* _What is needed_: Retype the material exactly, ending with the line containing "intros Hq Hage. rewrite run_Lock, Hq.".

※ ※ ※

Lemma run_Refresh (w : World) :
  run (Refresh l path) w =
  match files w !! q with
  | None =>
      Outcome (Some ErrNotLocked) w
        [ev (os_Stat q) (inr (enoent "stat" q)); ev time_Now (clock w);
         ev (os_Chtimes q (clock w) (clock w)) (Some (enoent "chtimes" q))]
  | Some mt =>
      if expired l mt w
      then Outcome (Some ErrNotLocked) (without q w)
             [ev (os_Stat q) (inl {| ModTime := mt |}); ev time_Now (clock w);
              ev (os_Remove q) None; ev time_Now (clock w);
              ev (os_Chtimes q (clock w) (clock w)) (Some (enoent "chtimes" q))]
      else Outcome None (stamped q (clock w) w)
             [ev (os_Stat q) (inl {| ModTime := mt |}); ev time_Now (clock w);
              ev time_Now (clock w); ev (os_Chtimes q (clock w) (clock w)) None]
  end.
Proof.
  unfold Refresh, removeIfExpired, expired. fold q. cbn.
  destruct (files w !! q) as [mt|] eqn:E; cbn.
  - destruct (time.Before _ _); cbn.
    + rewrite E. cbn. rewrite lookup_delete_eq. reflexivity.
    + rewrite E. reflexivity.
  - rewrite E. reflexivity.
Qed.
End on_the_file_system.

(** The model file system is one of the environments [runs] ranges over. *)
Lemma run_runs {A : Type} (p : prog A) (w : World) :
  runs p (trace (run p w)) (result (run p w)).
Proof.
  revert w. induction p as [a|c k IH]; intros w; cbn.
  - split; reflexivity.
  - eexists _, _. split; [reflexivity|]. apply IH.
Qed.

(** ** Acquiring against a live marker *)

(** C1. For every resource path whose marker exists with an age below the
    lease duration, [Lock] returns [ErrLocked] at once: it makes no call
    after reading the time stamp and the clock (so it never attempts the
    create), and the file system, the marker included, is left as it was. *)
Theorem Lock_live_marker (l : Locker) (path : string) (w : World) (mt : time.Time) :
  files w !! lockfile l path = Some mt →
  clock w - mt < lockDur l →
  run (Lock l path) w =
    Outcome (Some ErrLocked) w
      [ev (os_Stat (lockfile l path)) (inl {| ModTime := mt |});
       ev time_Now (clock w)].
Proof.
  intros Hq Hage. rewrite run_Lock, Hq.
  unfold expired, time.Before, time.Add.
  destruct (Z.ltb_spec (mt + lockDur l) (clock w)); [lia | reflexivity].
Qed.

Lemma Lock_live_marker_witness :
  files (marked_at_age 59999999999) !! lockfile zeroLocker "job" = Some 0 ∧
  clock (marked_at_age 59999999999) - 0 < lockDur zeroLocker ∧
  run (Lock zeroLocker "job") (marked_at_age 59999999999) =
    Outcome (Some ErrLocked) (marked_at_age 59999999999)
      [ev (os_Stat "job.lock") (inl {| ModTime := 0 |});
       ev time_Now 59999999999].
Proof.
  split; [reflexivity|]. split; [reflexivity|].
  apply (Lock_live_marker zeroLocker "job" (marked_at_age 59999999999) 0);
    reflexivity.
Defined.

(** ** Reclaiming an expired marker *)

(** C2, as stated, fails at the boundary: a marker whose age equals the lease
    duration is not expired for the code, and [Lock] answers [ErrLocked]. *)
Lemma Lock_at_exact_lease_is_refused :
  files (marked_at_age 60000000000) !! lockfile zeroLocker "job" = Some 0 ∧
  clock (marked_at_age 60000000000) - 0 >= lockDur zeroLocker ∧
  result (run (Lock zeroLocker "job") (marked_at_age 60000000000)) = Some ErrLocked ∧
  world (run (Lock zeroLocker "job") (marked_at_age 60000000000)) = marked_at_age 60000000000.
Proof. vm_compute. repeat split; congruence. Qed.

(** C2, amended. For every marker whose age is strictly greater than the
    lease duration, [Lock] treats it as expired: it deletes the marker,
    creates it anew (stamped with the current time) and succeeds.  A marker
    whose age equals the lease duration exactly is still in force: [Lock]
    returns [ErrLocked] and changes nothing. *)
Theorem Lock_expired_marker (l : Locker) (path : string) (w : World) (mt : time.Time) :
  files w !! lockfile l path = Some mt →
  (lockDur l < clock w - mt →
   run (Lock l path) w =
     Outcome None (stamped (lockfile l path) (clock w) (without (lockfile l path) w))
       [ev (os_Stat (lockfile l path)) (inl {| ModTime := mt |});
        ev time_Now (clock w);
        ev (os_Remove (lockfile l path)) None;
        ev (os_OpenFile (lockfile l path) excl_flags 420)
           (inl {| Name := lockfile l path |});
        ev (File_Close {| Name := lockfile l path |}) None]) ∧
  (clock w - mt = lockDur l →
   result (run (Lock l path) w) = Some ErrLocked ∧ world (run (Lock l path) w) = w).
Proof.
  intros Hq. rewrite run_Lock, Hq.
  unfold expired, time.Before, time.Add.
  destruct (Z.ltb_spec (mt + lockDur l) (clock w)); split; intros; try lia; auto.
Qed.

Lemma Lock_expired_marker_witness :
  files (marked_at_age 60000000001) !! lockfile zeroLocker "job" = Some 0 ∧
  lockDur zeroLocker < clock (marked_at_age 60000000001) - 0 ∧
  result (run (Lock zeroLocker "job") (marked_at_age 60000000001)) = None ∧
  files (world (run (Lock zeroLocker "job") (marked_at_age 60000000001))) !! "job.lock"
    = Some 60000000001.
Proof.
  split; [reflexivity|]. split; [reflexivity|].
  rewrite (proj1 (Lock_expired_marker zeroLocker "job" (marked_at_age 60000000001) 0
                    eq_refl) eq_refl).
  split; reflexivity.
Defined.

(** ** Refreshing *)

(** C3, as stated, fails at the boundary: at an age equal to the lease
    duration [Refresh] succeeds and re-stamps the marker. *)
Lemma Refresh_at_exact_lease_succeeds :
  files (marked_at_age 60000000000) !! lockfile zeroLocker "job" = Some 0 ∧
  clock (marked_at_age 60000000000) - 0 >= lockDur zeroLocker ∧
  result (run (Refresh zeroLocker "job") (marked_at_age 60000000000)) = None ∧
  files (world (run (Refresh zeroLocker "job") (marked_at_age 60000000000))) !! "job.lock"
    = Some 60000000000.
Proof. vm_compute. repeat split; congruence. Qed.

(** C3, amended. For every path whose marker has an age strictly greater
    than the lease duration, [Refresh] deletes the stale marker and returns
    [ErrNotLocked]; the marker is gone afterwards (the touch, attempted after
    the deletion, does not bring it back).  [Refresh] on a path with no
    marker returns [ErrNotLocked] and changes nothing.  For every marker
    whose age equals the lease duration exactly, the marker is still in
    force: [Refresh] returns nil, deletes nothing, and stamps the marker
    with the current time. *)
Theorem Refresh_not_locked (l : Locker) (path : string) (w : World) :
  (∀ mt : time.Time, files w !! lockfile l path = Some mt → lockDur l < clock w - mt →
     result (run (Refresh l path) w) = Some ErrNotLocked ∧
     world (run (Refresh l path) w) = without (lockfile l path) w ∧
     files (world (run (Refresh l path) w)) !! lockfile l path = None) ∧
  (files w !! lockfile l path = None →
     result (run (Refresh l path) w) = Some ErrNotLocked ∧
     world (run (Refresh l path) w) = w) ∧
  (∀ mt : time.Time, files w !! lockfile l path = Some mt → clock w - mt = lockDur l →
     result (run (Refresh l path) w) = None ∧
     world (run (Refresh l path) w) = stamped (lockfile l path) (clock w) w ∧
     files (world (run (Refresh l path) w)) !! lockfile l path = Some (clock w) ∧
     calls (trace (run (Refresh l path) w)) =
       [os_Stat (lockfile l path); time_Now; time_Now;
        os_Chtimes (lockfile l path) (clock w) (clock w)]).
Proof.
  split; [|split].
  - intros mt Hq Hage. rewrite run_Refresh, Hq.
    unfold expired, time.Before, time.Add.
    destruct (Z.ltb_spec (mt + lockDur l) (clock w)); [|lia].
    cbn. rewrite lookup_delete_eq. auto.
  - intros Hq. rewrite run_Refresh, Hq. auto.
  - intros mt Hq Hage. rewrite run_Refresh, Hq.
    unfold expired, time.Before, time.Add.
    destruct (Z.ltb_spec (mt + lockDur l) (clock w)); [lia|].
    cbn. rewrite lookup_insert_eq. auto.
Qed.

Lemma Refresh_not_locked_witness :
  (files (marked_at_age 60000000001) !! lockfile zeroLocker "job" = Some 0 ∧
   lockDur zeroLocker < clock (marked_at_age 60000000001) - 0 ∧
   result (run (Refresh zeroLocker "job") (marked_at_age 60000000001)) = Some ErrNotLocked ∧
   world (run (Refresh zeroLocker "job") (marked_at_age 60000000001))
     = without "job.lock" (marked_at_age 60000000001) ∧
   files (world (run (Refresh zeroLocker "job") (marked_at_age 60000000001)))
     !! lockfile zeroLocker "job" = None) ∧
  (files (nothing_at 5) !! lockfile zeroLocker "job" = None ∧
   result (run (Refresh zeroLocker "job") (nothing_at 5)) = Some ErrNotLocked ∧
   world (run (Refresh zeroLocker "job") (nothing_at 5)) = nothing_at 5) ∧
  (files (marked_at_age 60000000000) !! lockfile zeroLocker "job" = Some 0 ∧
   clock (marked_at_age 60000000000) - 0 = lockDur zeroLocker ∧
   result (run (Refresh zeroLocker "job") (marked_at_age 60000000000)) = None ∧
   files (world (run (Refresh zeroLocker "job") (marked_at_age 60000000000)))
     !! lockfile zeroLocker "job" = Some 60000000000).
Proof.
  split; [|split].
  - split; [reflexivity|]. split; [reflexivity|].
    apply (proj1 (Refresh_not_locked zeroLocker "job" (marked_at_age 60000000001)) 0);
      reflexivity.
  - split; [reflexivity|].
    apply (proj1 (proj2 (Refresh_not_locked zeroLocker "job" (nothing_at 5)))); reflexivity.
  - split; [reflexivity|]. split; [reflexivity|].
    pose proof (proj2 (proj2 (Refresh_not_locked zeroLocker "job"
                                (marked_at_age 60000000000))) 0 eq_refl eq_refl)
      as (H1 & _ & H3 & _).
    split; [exact H1 | exact H3].
Defined.

(** C7. For every path whose marker is live, [Refresh] succeeds and stamps
    the marker with the current time.  Hence, with a positive lease [d]:
    after a successful [Lock], a wait of [d/2], a [Refresh] (which succeeds)
    and another wait of [d/2], a [Lock] by any caller using the same marker
    and lease still returns [ErrLocked]. *)
Theorem Refresh_extends_lease (l l' : Locker) (path : string) (w : World) :
  (∀ mt : time.Time, files w !! lockfile l path = Some mt → clock w - mt < lockDur l →
     result (run (Refresh l path) w) = None ∧
     world (run (Refresh l path) w) = stamped (lockfile l path) (clock w) w) ∧
  (0 < lockDur l → lockfile l' path = lockfile l path → lockDur l' = lockDur l →
   result (run (Lock l path) w) = None →
   let w1 := wait (lockDur l / 2) (world (run (Lock l path) w)) in
   let w2 := wait (lockDur l / 2) (world (run (Refresh l path) w1)) in
   result (run (Refresh l path) w1) = None ∧
   files (world (run (Refresh l path) w1)) !! lockfile l path = Some (clock w1) ∧
   result (run (Lock l' path) w2) = Some ErrLocked).
Proof.
  assert (Hlive : ∀ v (mt : time.Time), files v !! lockfile l path = Some mt →
            clock v - mt ≤ lockDur l →
            run (Refresh l path) v =
              Outcome None (stamped (lockfile l path) (clock v) v)
                [ev (os_Stat (lockfile l path)) (inl {| ModTime := mt |});
                 ev time_Now (clock v); ev time_Now (clock v);
                 ev (os_Chtimes (lockfile l path) (clock v) (clock v)) None]).
  { intros v mt Hq Hage. rewrite run_Refresh, Hq.
    unfold expired, time.Before, time.Add.
    destruct (Z.ltb_spec (mt + lockDur l) (clock v)); [lia | reflexivity]. }
  split.
  - intros mt Hq Hage. rewrite (Hlive w mt Hq) by lia. auto.
  - intros Hd Hq' Hd' Hlock. cbv zeta.
    assert (Hhalf : 0 ≤ lockDur l / 2 ∧ 2 * (lockDur l / 2) ≤ lockDur l).
    { split; [apply Z.div_pos; lia | apply Z.mul_div_le; lia]. }
    assert (Hw : files (world (run (Lock l path) w)) !! lockfile l path = Some (clock w)
                 ∧ clock (world (run (Lock l path) w)) = clock w).
    { revert Hlock. rewrite run_Lock.
      destruct (files w !! lockfile l path) as [mt|]; [destruct (expired l mt w)|];
        cbn; try discriminate; intros _; rewrite lookup_insert_eq; auto. }
    destruct Hw as [Hf Hc]. clear Hlock.
    generalize dependent (world (run (Lock l path) w)). intros v Hf Hc.
    rewrite run_Lock, Hq'.
    rewrite (Hlive (wait (lockDur l / 2) v) (clock w) Hf) by (cbn; lia).
    cbn. rewrite lookup_insert_eq.
    split; [reflexivity|]. split; [reflexivity|].
    unfold expired, time.Before, time.Add. cbn. rewrite Hd'.
    destruct (Z.ltb_spec (clock v + lockDur l / 2 + lockDur l)
                (clock v + lockDur l / 2 + lockDur l / 2)); [lia | reflexivity].
Qed.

※ ※ ※

* _Result_:
Lemma run_Refresh (w : World) :
  run (Refresh l path) w =
  match files w !! q with
  | None =>
      Outcome (Some ErrNotLocked) w
        [ev (os_Stat q) (inr (enoent "stat" q)); ev time_Now (clock w);
         ev (os_Chtimes q (clock w) (clock w)) (Some (enoent "chtimes" q))]
  | Some mt =>
      if expired l mt w
      then Outcome (Some ErrNotLocked) (without q w)
             [ev (os_Stat q) (inl {| ModTime := mt |}); ev time_Now (clock w);
              ev (os_Remove q) None; ev time_Now (clock w);
              ev (os_Chtimes q (clock w) (clock w)) (Some (enoent "chtimes" q))]
      else Outcome None (stamped q (clock w) w)
             [ev (os_Stat q) (inl {| ModTime := mt |}); ev time_Now (clock w);
              ev time_Now (clock w); ev (os_Chtimes q (clock w) (clock w)) None]
  end.
Proof.
  unfold Refresh, removeIfExpired, expired. fold q. cbn.
  destruct (files w !! q) as [mt|] eqn:E; cbn.
  - destruct (time.Before _ _); cbn.
    + rewrite E. cbn. rewrite lookup_delete_eq. reflexivity.
    + rewrite E. reflexivity.
  - rewrite E. reflexivity.
Qed.
End on_the_file_system.

(** The model file system is one of the environments [runs] ranges over. *)
Lemma run_runs {A : Type} (p : prog A) (w : World) :
  runs p (trace (run p w)) (result (run p w)).
Proof.
  revert w. induction p as [a|c k IH]; intros w; cbn.
  - split; reflexivity.
  - eexists _, _. split; [reflexivity|]. apply IH.
Qed.

(** ** Acquiring against a live marker *)

(** C1. For every resource path whose marker exists with an age below the
    lease duration, [Lock] returns [ErrLocked] at once: it makes no call
    after reading the time stamp and the clock (so it never attempts the
    create), and the file system, the marker included, is left as it was. *)
Theorem Lock_live_marker (l : Locker) (path : string) (w : World) (mt : time.Time) :
  files w !! lockfile l path = Some mt →
  clock w - mt < lockDur l →
  run (Lock l path) w =
    Outcome (Some ErrLocked) w
      [ev (os_Stat (lockfile l path)) (inl {| ModTime := mt |});
       ev time_Now (clock w)].
Proof.
  intros Hq Hage. rewrite run_Lock, Hq.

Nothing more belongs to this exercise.